Resulte grato o no reconocerlo, lo cierto es que el país, hasta la llegada del Covid-19, vivió un largo periodo de estabilidad macroeconómica, con un minúsculo nivel de inflación, que fortaleció la confianza en el clima de negocios en todos los órdenes. Alentadas por una estabilidad cambiaria que apenas se movió dentro de un estrecho rango, empresas, grandes y pequeñas se endeudaron en moneda extranjera.

El virus planteó mucha incertidumbre. Propuestas o amenazas de cambios bruscos en la política económica erosionaron la atmósfera de confianza que la pandemia ya había afectado. Giros en la conducción económica promovieron situaciones de inestabilidad, pérdidas cuantiosas, mayor desempleo y la ruina de muchos negocios.

Los periodos electorales suelen ocasionar situaciones de incertidumbre y desconfianza, especialmente si las perspectivas de cambio político auguran modificaciones radicales en las políticas económicas. Fue lo que vimos en el 2020 y en periodos electorales anteriores. Como demuestra la experiencia, no es preciso que las reglas de las direcciones políticas cambien. Basta que cuelguen como un recordatorio de lo que vendría en el futuro.

Fue un error criticar lo que funcionaba desafiando las leyes de la economía y la importancia de preservar su estabilidad, sólo porque se pretenda ser distinto. Y sería otro error hacerlo nuevamente si el 20214 trae cambios de dirección política.
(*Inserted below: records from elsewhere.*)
Lemma parse_function_header h n body :
  header_spelling h ->
  head_is (is_char "=") body = false ->
  startswith (lower (strip body)) "f(x)" = false ->
  Grapher.parse_function (h +:+ equals_signs n +:+ body)
  = Grapher.parse_function body.
Proof.
  intros Hh Hb Hs.
  assert (E : strip (h +:+ equals_signs n +:+ body)
              = h +:+ equals_signs n +:+ rstrip_by isspace body).
  { unfold strip.
    replace (lstrip_by isspace (h +:+ equals_signs n +:+ body))
      with (h +:+ equals_signs n +:+ body)
      by (destruct Hh as [->|[->|[->| ->]]]; reflexivity).
    rewrite rstrip_by_app
      by (destruct Hh as [->|[->|[->| ->]]]; reflexivity).
    rewrite rstrip_by_app by apply equals_signs_nospace. reflexivity. }
  unfold Grapher.parse_function. rewrite E, Hs.
  replace (startswith (lower (h +:+ equals_signs n +:+ rstrip_by isspace body)) "f(x)")
    with true by (destruct Hh as [->|[->|[->| ->]]]; reflexivity).
  replace (slice_from 4 (h +:+ equals_signs n +:+ rstrip_by isspace body))
    with (equals_signs n +:+ rstrip_by isspace body)
    by (destruct Hh as [->|[->|[->| ->]]]; reflexivity).
  rewrite lstrip_by_app by apply equals_signs_all.
  rewrite lstrip_by_head by (apply head_is_rstrip_by; assumption).
  rewrite strip_rstrip. reflexivity.
Qed.

(** ** The substitutions as one pass *)

Section OnePass.
Variable first : ascii -> bool.
Variable second : string -> option nat.
Hypothesis second_clear :
  forall t n, second t = Some n -> none_first first n t = true.

Lemma sub_star_insert s : forall k,
  none_first first k s = true ->
  sub_star first second k s = insert_stars (boundary first second) s.
Proof.
  induction s as [|a t IH]; intros k Hk; [reflexivity|].
  destruct k as [|k]; simpl.
  - unfold boundary, matches. destruct (first a); simpl.
    + destruct (second t) as [n|] eqn:E.
      * rewrite (IH n) by eauto. reflexivity.
      * rewrite (IH 0%nat) by (destruct t; reflexivity). reflexivity.
    + rewrite (IH 0%nat) by (destruct t; reflexivity). reflexivity.
  - simpl in Hk. apply andb_prop in Hk as [Ha Hk].
    apply negb_true_iff in Ha. unfold boundary. rewrite Ha. simpl.
    rewrite (IH k) by assumption. reflexivity.
Qed.

Lemma sub_star_one_pass s :
  sub_star first second 0 s = insert_stars (boundary first second) s.
Proof. apply sub_star_insert. destruct s; reflexivity. Qed.
End OnePass.

Lemma one_char_clear (first q : ascii -> bool) :
  (forall c, q c = true -> first c = false) ->
  forall t n, one_char q t = Some n -> none_first first n t = true.
Proof.
  intros H [|b t] n; simpl; [discriminate|].
  destruct (q b) eqn:E; [|discriminate]. intros [= <-]. simpl.
  rewrite (H b E). reflexivity.
Qed.

Lemma insert_stars_ext b b' s :
  (forall a t, b a t = b' a t) -> insert_stars b s = insert_stars b' s.
Proof.
  intros H. induction s as [|a t IH]; simpl; [reflexivity|].
  rewrite H, IH. reflexivity.
Qed.

Lemma head_is_insert_stars q b t :
  head_is q (insert_stars b t) = head_is q t.
Proof. destruct t as [|a t]; simpl; [reflexivity|]. destruct (b a t); reflexivity. Qed.

Lemma matches_one_char q t : matches (one_char q) t = head_is q t.
Proof. destruct t as [|a t]; unfold matches; simpl; [reflexivity|]. destruct (q a); reflexivity. Qed.

Lemma startswith_insert_stars b w : forall t,
  (forall c t', Calculator.char_in c w = true -> b c t' = false) ->
  startswith (insert_stars b t) w = startswith t w.
Proof.
  induction w as [|c w IH]; intros t H; [reflexivity|].
  destruct t as [|a t]; [reflexivity|]. simpl.
  destruct (Ascii.eqb a c) eqn:E.
  - apply Ascii.eqb_eq in E. subst a.
    rewrite (H c t) by (simpl; rewrite Ascii.eqb_refl; reflexivity).
    simpl. rewrite Ascii.eqb_refl. simpl. apply IH.
    intros d t' Hd. apply H. simpl. rewrite Hd. apply orb_true_r.
  - destruct (b a t); simpl; rewrite E; reflexivity.
Qed.

Lemma compose_passes b1 f2 s2 s :
  f2 "*"%char = false ->
  (forall t, matches s2 (String "*" t) = false) ->
  (forall t, matches s2 (insert_stars b1 t) = matches s2 t) ->
  insert_stars (boundary f2 s2) (insert_stars b1 s)
  = insert_stars (fun a t => b1 a t || boundary f2 s2 a t) s.
Proof.
  intros Hstar Hafter Hstable.
  induction s as [|a t IH]; [reflexivity|].
  cbn [insert_stars]. destruct (b1 a t) eqn:E1; cbn [insert_stars orb].
  - unfold boundary at 1. rewrite Hafter, andb_false_r.
    unfold boundary at 1. rewrite Hstar. cbn [andb]. do 2 f_equal. exact IH.
  - assert (boundary f2 s2 a (insert_stars b1 t) = boundary f2 s2 a t) as ->
      by (unfold boundary; rewrite Hstable; reflexivity).
    destruct (boundary f2 s2 a t); [do 2 f_equal | f_equal]; exact IH.
Qed.
(** * ibase-chatbot: the PDF chunking core and the upload handler

    A shallow embedding of [src/pdf_processor.py] (class [PDFProcessor]) and
    of the [upload_pdf] handler of [src/app.py], with the properties of the
    specification stated over it.

    Conventions.
    - A Python [int] is a [Z]; [len] of a list or a string is a [Z].
    - A Python [str] is a [string]; its characters are the code points
      below 256.
    - A call that may raise returns a [pyresult]: [Ok v] or [Raise e].
    - The PDF libraries (PyMuPDF's [fitz], [pdfplumber]) are not part of the
      repository: what they answer for a path is a variable of the section
      that embeds the extraction methods, and every [open] call on them is
      recorded as an [event]. *)

From Stdlib Require Import ZArith List String Ascii Bool Lia.
Import ListNotations.

Local Open Scope string_scope.
Local Open Scope list_scope.
Local Open Scope Z_scope.

Set Implicit Arguments.

(** ** Python values and builtins *)

Inductive pyresult (E A : Type) : Type :=
| Ok (value : A)
| Raise (error : E).

Arguments Ok {E A} value.
Arguments Raise {E A} error.

Definition bind {E A B : Type} (m : pyresult E A) (k : A -> pyresult E B)
  : pyresult E B :=
  match m with
  | Ok a => k a
  | Raise e => Raise e
  end.

Notation "x <- m ;; k" := (bind m (fun x => k))
  (at level 61, m at next level, right associativity).

Definition len {A : Type} (l : list A) : Z := Z.of_nat (List.length l).

Definition str_len (s : string) : Z := Z.of_nat (String.length s).

(** [str.isspace] on one character with a code point below 256:
    tab, line feed, vertical tab, form feed, carriage return, the four
    separators 0x1c-0x1f, space, NEL (0x85) and the no-break space (0xa0). *)
Definition isspace (c : ascii) : bool :=
  let n := N_of_ascii c in
  (((9 <=? n) && (n <=? 13)) || ((28 <=? n) && (n <=? 32))
   || (n =? 133) || (n =? 160))%N.

(** [text.split()]: the maximal runs of non-whitespace characters, in order.
    [cur] is the word being read, reversed. *)
Fixpoint split_from (cur : list ascii) (s : string) : list string :=
  match s with
  | EmptyString =>
      match cur with
      | [] => []
      | _ => [string_of_list_ascii (rev cur)]
      end
  | String c rest =>
      if isspace c then
        match cur with
        | [] => split_from [] rest
        | _ => string_of_list_ascii (rev cur) :: split_from [] rest
        end
      else split_from (c :: cur) rest
  end.

Definition split (text : string) : list string := split_from [] text.

(** [sep.join(words)]. *)
Definition join (sep : string) (words : list string) : string :=
  String.concat sep words.

(** The bound of a slice as Python clamps it: a negative bound counts from
    the end, and every bound is brought into [0 .. len]. *)
Definition clamp (n k : Z) : Z :=
  if k <? 0 then Z.max 0 (k + n) else Z.min k n.

(** [l[i:j]]: never raises; empty when the clamped bounds cross. *)
Definition pyslice {A : Type} (l : list A) (i j : Z) : list A :=
  let lo := clamp (len l) i in
  let hi := clamp (len l) j in
  firstn (Z.to_nat (hi - lo)) (skipn (Z.to_nat lo) l).

(** The number of elements of [range(lo, hi, step)], for [step <> 0]. *)
Definition range_length (lo hi step : Z) : nat :=
  if 0 <? step then
    if lo <? hi then Z.to_nat (1 + (hi - 1 - lo) / step) else 0%nat
  else
    if hi <? lo then Z.to_nat (1 + (lo - 1 - hi) / (- step)) else 0%nat.

Definition range_items (lo step : Z) (first count : nat) : list Z :=
  map (fun k => lo + Z.of_nat k * step) (seq first count).

(** [s.endswith(suffix)]. *)
Definition endswith (s suffix : string) : bool :=
  let n := String.length s in
  let m := String.length suffix in
  ((m <=? n)%nat && String.eqb (substring (n - m) m s) suffix)%bool.

(** [posixpath.basename]: what follows the last slash. *)
Fixpoint basename_from (cur : list ascii) (p : string) : string :=
  match p with
  | EmptyString => string_of_list_ascii (rev cur)
  | String c rest =>
      if Ascii.eqb c "/"%char then basename_from [] rest
      else basename_from (c :: cur) rest
  end.

Definition basename (p : string) : string := basename_from [] p.

(** ** src/pdf_processor.py *)

Module pdf_processor.
(** * Visio-Toolkit: corner detection, patch descriptors and matching

    A shallow embedding of [feature_extraction.py] and the properties of
    its four pipeline stages.

    Conventions of the embedding.
    - A 2-D [numpy] array is a list of rows ([array2]); an array built by
      [numpy] or [cv2] is rectangular, which the theorems state as a
      hypothesis ([rect]).
    - 8-bit samples and all indices are [Z]; a [float64] value is a real
      number ([R]): rounding is not modelled, the special values that the
      code itself produces or tests ([inf], [nan]) are ([xreal]).
    - An exception raised by Python, [numpy] or [cv2] ends the call: the
      functions return a [result].
    - The functions of [cv2] and [numpy.linalg] are not part of the
      repository; the embedding takes them as an interface ([Cv2],
      [LinAlg]) with the laws the proofs use ([Cv2Laws], [LinAlgLaws]). *)

From Stdlib Require Import String.
From Stdlib Require Import ZArith List Bool Lia Reals Lra Psatz.
From Stdlib Require Import Sorting.Sorted.
Import ListNotations.

#[local] Open Scope Z_scope.

(** ** Exceptions *)

Inductive exn : Type :=
| cv2_error      (* raised inside OpenCV *)
| IndexError     (* integer index out of range *)
| ValueError.    (* reduction of an empty array, shapes that do not broadcast *)

Inductive result (A : Type) : Type :=
| Ok (a : A)
| Raise (e : exn).

Arguments Ok {A} a.
Arguments Raise {A} e.

Definition bind {A B : Type} (c : result A) (k : A -> result B) : result B :=
  match c with
  | Ok a => k a
  | Raise e => Raise e
  end.

Declare Scope result_scope.
Delimit Scope result_scope with result.
Notation "x <- c ;; k" := (bind c (fun x => k))
  (at level 61, c at next level, right associativity) : result_scope.
#[local] Open Scope result_scope.

(** A [for] loop whose body may raise, threading the loop state. *)
Fixpoint for_each {A S : Type} (xs : list A) (body : S -> A -> result S)
  (s : S) : result S :=
  match xs with
  | [] => Ok s
  | x :: xs' => s' <- body s x ;; for_each xs' body s'
  end.

(** ** Python and numpy indexing *)

Module Py.

(** [range(a, b)] *)
Definition range (a b : Z) : list Z :=
  map (fun i => a + Z.of_nat i) (seq 0 (Z.to_nat (b - a))).

(** The position a slice bound [i] denotes in a sequence of length [n]:
    a negative bound counts from the end, and the result is clipped to
    [0..n]. *)
Definition clip (n i : Z) : Z :=
  if i <? 0 then Z.max (i + n) 0 else Z.min i n.

(** [len(l[start:stop])] for a sequence of length [n]. *)
Definition slice_len (n start stop : Z) : Z :=
  Z.max 0 (clip n stop - clip n start).

(** [l[start:stop]] *)
Definition slice {A : Type} (l : list A) (start stop : Z) : list A :=
  let n := Z.of_nat (length l) in
  firstn (Z.to_nat (slice_len n start stop))
         (skipn (Z.to_nat (clip n start)) l).

(** [l[i]] for an integer [i]: a negative index counts from the end,
    an index outside [-n..n-1] raises [IndexError]. *)
Definition index {A : Type} (l : list A) (i : Z) : result A :=
  let n := Z.of_nat (length l) in
  if (i <? - n) || (n <=? i) then Raise IndexError
  else match nth_error l (Z.to_nat (if i <? 0 then i + n else i)) with
       | Some a => Ok a
       | None => Raise IndexError
       end.

End Py.

(** ** Arrays *)

Definition array2 (A : Type) : Type := list (list A).

(** [a.shape[0]] and [a.shape[1]] of a 2-D array with at least one row. *)
Definition shape0 {A : Type} (a : array2 A) : Z := Z.of_nat (length a).

Definition shape1 {A : Type} (a : array2 A) : Z :=
  match a with
  | [] => 0
  | r :: _ => Z.of_nat (length r)
  end.

(** Every row of [a] has [w] entries. *)
Definition rect {A : Type} (w : Z) (a : array2 A) : Prop :=
  Forall (fun r => Z.of_nat (length r) = w) a.

(** [a[y, x]] *)
Definition get2 {A : Type} (a : array2 A) (y x : Z) : result A :=
  r <- Py.index a y ;; Py.index r x.

(** [a[y0:y1, x0:x1]] *)
Definition slice2 {A : Type} (a : array2 A) (y0 y1 x0 x1 : Z) : array2 A :=
  map (fun r => Py.slice r x0 x1) (Py.slice a y0 y1).

(** [a.flatten()] *)
Definition flatten {A : Type} (a : array2 A) : list A := concat a.

(** The entry of row [y], column [x], for [0 <= y < H] and [0 <= x < W];
    [d] elsewhere.  Used in statements only. *)
Definition entry {A : Type} (d : A) (a : array2 A) (y x : Z) : A :=
  nth (Z.to_nat x) (nth (Z.to_nat y) a []) d.

(** Row-major listing of the entries of [a] with row in [y0, y1) and
    column in [x0, x1).  Used in statements only. *)
Definition entries {A : Type} (d : A) (a : array2 A) (y0 y1 x0 x1 : Z) : list A :=
  flat_map (fun r => map (fun k => entry d a r k) (Py.range x0 x1)) (Py.range y0 y1).

(** ** Images and the colour conversion *)

(** An image is a 2-D array of samples (one channel) or a 3-D array
    [H x W x C], each pixel the list of its [C] channel samples. *)
Inductive image : Type :=
| Img2D (px : array2 Z)
| Img3D (px : array2 (list Z)).

(** The number of channels OpenCV sees. *)
Definition channels (img : image) : Z :=
  match img with
  | Img2D _ => 1
  | Img3D px =>
      match px with
      | (p :: _) :: _ => Z.of_nat (length p)
      | _ => 0
      end
  end.

Definition is_empty (img : image) : bool :=
  match img with
  | Img2D px => (shape0 px =? 0) || (shape1 px =? 0)
  | Img3D px => (shape0 px =? 0) || (shape1 px =? 0)
  end.

(** An [H x W x 3] array, [H] and [W] positive. *)
Definition bgr_image (H W : Z) (img : image) : Prop :=
  match img with
  | Img2D _ => False
  | Img3D px =>
      0 < H /\ 0 < W /\ shape0 px = H /\ rect W px /\
      Forall (Forall (fun p => length p = 3%nat)) px
  end.
(** A call that returns keeps [J]. *)
Lemma compileFile_keeps (fuel : nat) (p : string) (st st' : CompilerState) (out : string) :
  compileFile' fuel p st = Some (Return out st') → J st → J st'.
Proof using J_push J_pop J_tag.
  intros H HJ.
  set (big := (fuel `max` size (known disk index))%nat).
  destruct (compileFile_triple_inv big (compileStack st) p) with (st := st)
    as (r & Hr & Hpost); [|done|].
  - pose proof (room_le (known disk index) (compileStack st)). lia.
  - apply (compileFile_mono _ _ _ _ _ fuel (S big)) in H; [|lia].
    rewrite H in Hr. injection Hr as <-. by destruct Hpost.
Qed.

(** Rendering that returns keeps [J]. *)
Lemma render_keeps (fuel : nat) (meta : Frontmatter) (this : option Element)
    (ns : list node) (st st' : CompilerState) (text : string) :
  render config index (compileFile' fuel) meta this ns st = Some (Return text st') →
  J st → J st'.
Proof using J_push J_pop J_tag.
  intros H HJ.
  set (big := (fuel `max` size (known disk index))%nat).
  destruct (triple_render config index (compileFile' (S big)) meta
              (λ s, compileStack s = compileStack st ∧ J s) (λ _ _, True) ns this)
    with (st := st) as (r & Hr & Hpost); [| |done|].
  - intros t s [? ?]. split; [done|]. by apply J_tag.
  - intros q _. apply compileFile_triple_inv.
    pose proof (room_le (known disk index) (compileStack st)). lia.
  - apply (refines_render config index (compileFile' fuel) (compileFile' (S big))) in H.
    + rewrite H in Hr. injection Hr as <-. by destruct Hpost.
    + intros q. apply compileFile_mono. lia.
Qed.

End Invariants.

(** The path of a call that returns is among the compiled files. *)
Lemma compileFile_records_path {collate : Js.Collation}
    (matter : string → Frontmatter * string)
    (hbs_parse : string → option (list node)) (config : AgentConfig)
    (disk : gmap string string) (index : SourceIndex)
    (fuel : nat) (relPath : string) (st st' : CompilerState) (out : string) :
  compileFile matter hbs_parse config disk index fuel relPath st
  = Some (Return out st') →
  Js.replace_backslashes relPath ∈ compiledFiles st'.
Proof.
  intros H. destruct fuel as [|fuel]; [done|].
  destruct (decide (Js.replace_backslashes relPath ∈ compileStack st)) as [Hin|Hout].
  { by rewrite compileFile_circular in H. }
  rewrite compileFile_unfold in H; [|done].
  destruct (template_of _ _ _ _ _) as [template|];
    [|by destruct (read_content _ _ _ _)].
  destruct (render _ _ _ _ _ _ _) as [[rendered st1|e]|] eqn:Hr; [|done..].
  injection H as _ <-. simpl.
  apply (render_keeps matter hbs_parse config disk index
           (λ s, Js.replace_backslashes relPath ∈ compiledFiles s)) in Hr; try done.
  - intros x s _ Hx. simpl. apply elem_of_set_add. by right.
  - simpl. apply elem_of_set_add. by left.
Qed.

(** A call of [compileFile] that returns has popped what it pushed: the
    compile stack is the one it was entered with, and a compilation started
    from the cleared state ends with an empty stack. The two report sets
    only grow, and the path of the call is among the compiled files. *)
Theorem compileFile_restores_stack_and_records {collate : Js.Collation}
    (matter : string → Frontmatter * string)
    (hbs_parse : string → option (list node)) (config : AgentConfig)
    (disk : gmap string string) (index : SourceIndex)
    (fuel : nat) (relPath : string) (st st' : CompilerState) (out : string) :
  compileFile matter hbs_parse config disk index fuel relPath st
  = Some (Return out st') →
  compileStack st' = compileStack st ∧
  (st = cleared → compileStack st' = []) ∧
  compiledFiles st ⊆ compiledFiles st' ∧
  tagsUsed st ⊆ tagsUsed st' ∧
  Js.replace_backslashes relPath ∈ compiledFiles st'.
Proof.
  intros H.
  pose proof (compileFile_returns_stack _ _ _ _ _ _ _ _ _ _ H) as Hs.
  split_and!.
  - done.
  - intros ->. by rewrite Hs.
  - apply (compileFile_keeps matter hbs_parse config disk index
             (λ s, compiledFiles st ⊆ compiledFiles s)) in H; try done.
    intros x s _ Hsub y Hy. simpl. apply elem_of_set_add. right. by apply Hsub.
  - apply (compileFile_keeps matter hbs_parse config disk index
             (λ s, tagsUsed st ⊆ tagsUsed s)) in H; try done.
    intros t s Hsub y Hy. simpl. apply elem_of_set_add. right. by apply Hsub.
  - by eapply compileFile_records_path.
Qed.

Lemma compileFile_restores_stack_and_records_witness :
  ∃ st', compileFile Demo.matter Demo.hbs_parse (Demo.config "agents/list.md" strip)
           Demo.disk Demo.index 2 "agents\list.md" cleared
         = Some (Return ("twice" +:+ Js.newline +:+ Js.newline +:+ "twice") st') ∧
         compileStack st' = [] ∧ "agents/list.md" ∈ compiledFiles st'.
Proof.
  eexists. split; [vm_compute; reflexivity|].
  edestruct (compileFile_restores_stack_and_records Demo.matter Demo.hbs_parse
               (Demo.config "agents/list.md" strip) Demo.disk Demo.index 2
               "agents\list.md" cleared) as (_ & Hs & _ & _ & Hin).
  - vm_compute. reflexivity.
  - split; [by apply Hs|exact Hin].
Defined.

(** The report sets stay free of duplicates, and every path a returning
    call adds to the compiled files resolves, in the index or on disk. *)
Theorem compileFile_compiled_files_distinct_and_known {collate : Js.Collation}
    (matter : string → Frontmatter * string)
    (hbs_parse : string → option (list node)) (config : AgentConfig)
    (disk : gmap string string) (index : SourceIndex)
    (fuel : nat) (relPath : string) (st st' : CompilerState) (out : string) :
  compileFile matter hbs_parse config disk index fuel relPath st
  = Some (Return out st') →
  NoDup (compiledFiles st) →
  NoDup (tagsUsed st) →
  NoDup (compiledFiles st') ∧
  NoDup (tagsUsed st') ∧
  (∀ x, x ∈ compiledFiles st' → x ∈ compiledFiles st ∨ x ∈ known disk index).
Proof.
  intros H Hc Ht.
  apply (compileFile_keeps matter hbs_parse config disk index
           (λ s, NoDup (compiledFiles s) ∧ NoDup (tagsUsed s) ∧
                 ∀ x, x ∈ compiledFiles s →
                      x ∈ compiledFiles st ∨ x ∈ known disk index)) in H; try done.
  - intros x s Hx (? & ? & Hk). simpl. split_and!; [by apply NoDup_set_add|done|].
    intros y [->|Hy]%elem_of_set_add; [by right|by apply Hk].
  - intros t s (? & ? & Hk). simpl. split_and!; [done|by apply NoDup_set_add|done].
  - split_and!; [done|done|]. intros x Hx. by left.
Qed.

Lemma compileFile_compiled_files_distinct_and_known_witness :
  ∃ st', compileFile Demo.matter Demo.hbs_parse (Demo.config "agents/list.md" strip)
           Demo.disk Demo.index 2 "agents/list.md" cleared
         = Some (Return ("twice" +:+ Js.newline +:+ Js.newline +:+ "twice") st') ∧
         NoDup (compiledFiles st').
Proof.
  eexists. split; [vm_compute; reflexivity|].
  edestruct (compileFile_compiled_files_distinct_and_known Demo.matter Demo.hbs_parse
               (Demo.config "agents/list.md" strip) Demo.disk Demo.index 2
               "agents/list.md" cleared) as (Hnd & _ & _).
  - vm_compute. reflexivity.
  - apply NoDup_nil_2.
  - apply NoDup_nil_2.
  - exact Hnd.
Defined.

(** ** Paths *)

Lemma replace_backslashes_idem (s : string) :
  Js.replace_backslashes (Js.replace_backslashes s) = Js.replace_backslashes s.
Proof.
  induction s as [|c s IH]; [done|]. cbn [Js.replace_backslashes]. rewrite IH.
  f_equal. destruct (Ascii.eqb_spec c "\"%char) as [->|Hc]; [done|].
  by destruct (Ascii.eqb_spec c "\"%char).
Qed.

(** [compileFile] sees a path through its normalisation only: a path and
    the same path written with backslashes compile alike, and normalising
    twice changes nothing. *)
Theorem compileFile_normalises_path {collate : Js.Collation}
    (matter : string → Frontmatter * string)
    (hbs_parse : string → option (list node)) (config : AgentConfig)
    (disk : gmap string string) (index : SourceIndex)
    (fuel : nat) (relPath : string) (st : CompilerState) :
  compileFile matter hbs_parse config disk index fuel relPath st
  = compileFile matter hbs_parse config disk index fuel
      (Js.replace_backslashes relPath) st.
Proof.
  destruct fuel as [|fuel]; [done|].
  destruct (decide (Js.replace_backslashes relPath ∈ compileStack st)) as [Hin|Hout].
  - rewrite !compileFile_circular; rewrite ?replace_backslashes_idem; done.
  - rewrite !compileFile_unfold; rewrite ?replace_backslashes_idem; done.
Qed.

(** ** What the text depends on *)

(** The text a call returns, or the error it throws, depends on the compile
    stack only: the files compiled so far and the tags used so far have no
    influence on it. *)
Theorem compileFile_ignores_report_sets {collate : Js.Collation}
    (matter : string → Frontmatter * string)
    (hbs_parse : string → option (list node)) (config : AgentConfig)
    (disk : gmap string string) (index : SourceIndex)
    (fuel : nat) (relPath : string) (st1 st2 : CompilerState) :
  compileStack st1 = compileStack st2 →
  (∀ out st1',
     compileFile matter hbs_parse config disk index fuel relPath st1
     = Some (Return out st1') →
     ∃ st2', compileFile matter hbs_parse config disk index fuel relPath st2
             = Some (Return out st2')) ∧
  (∀ e,
     compileFile matter hbs_parse config disk index fuel relPath st1
     = Some (Throw e) →
     compileFile matter hbs_parse config disk index fuel relPath st2
     = Some (Throw e)).
Proof.
  intros Hs.
  pose proof (stack_only_compileFile matter hbs_parse config disk index fuel relPath
                st1 st2 Hs) as Hagree.
  split.
  - intros out st1' H. rewrite H in Hagree.
    destruct (compileFile _ _ _ _ _ _ _ st2) as [[out' st2'|e]|]; [|done..].
    destruct Hagree as [<- _]. by exists st2'.
  - intros e H. rewrite H in Hagree.
    destruct (compileFile _ _ _ _ _ _ _ st2) as [[out' st2'|e']|]; [done| |done].
    by rewrite Hagree.
Qed.

Lemma compileFile_ignores_report_sets_witness :
  ∃ st', compileFile Demo.matter Demo.hbs_parse (Demo.config "agents/list.md" strip)
           Demo.disk Demo.index 2 "agents/list.md"
           {| compileStack := []; compiledFiles := ["agents/twice.md"; "other.md"];
              tagsUsed := ["x"; "y"] |}
         = Some (Return ("twice" +:+ Js.newline +:+ Js.newline +:+ "twice") st').
Proof.
  edestruct (compileFile_ignores_report_sets Demo.matter Demo.hbs_parse
               (Demo.config "agents/list.md" strip) Demo.disk Demo.index 2
               "agents/list.md" cleared
               {| compileStack := []; compiledFiles := ["agents/twice.md"; "other.md"];
                  tagsUsed := ["x"; "y"] |}) as [H _].
  - reflexivity.
  - eapply H. vm_compute. reflexivity.
Defined.

(** ** The errors of a compilation *)

(** [compileFile] throws neither of the configuration errors. *)
Lemma compileFile_no_configuration_error {collate : Js.Collation}
    (matter : string → Frontmatter * string)
    (hbs_parse : string → option (list node)) (config : AgentConfig)
    (disk : gmap string string) (index : SourceIndex)
    (fuel : nat) (relPath : string) (st : CompilerState) (e : CompileError) :
  compileFile matter hbs_parse config disk index fuel relPath st = Some (Throw e) →
  e ≠ NoEntry ∧ e ≠ NoSources.
Proof.
  intros H.
  apply (compileFile_outcome matter hbs_parse config disk index
           (λ _ _ e, e ≠ NoEntry ∧ e ≠ NoSources)
           (known disk index) fuel relPath st (Throw e));
    [done..|apply known_closed|done|done].
Qed.

(** ** [compile] *)

Lemma length_le_size (l : list string) (X : gset string) :
  NoDup l → (∀ x, x ∈ l → x ∈ X) → (length l ≤ size X)%nat.
Proof.
  intros Hnd Hsub. rewrite <- (size_list_to_set (C := gset string) l Hnd).
  apply subseteq_size. intros x Hx. apply Hsub. by apply elem_of_list_to_set in Hx.
Qed.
Lo que funciona debe preservarse, sin importar de dónde provenga. A menudo esa obsesión de cambiarlo todo es el camino más seguro y directo al fracaso político. No es estéril recordar que la estabilidad depende de cuánto y hacia dónde se mueva el péndulo de la balanza.

El país que se conoce en campaña, no es el mismo que el triunfador encuentra en el Palacio Nacional. La realidad condiciona y obliga a convivir con ella.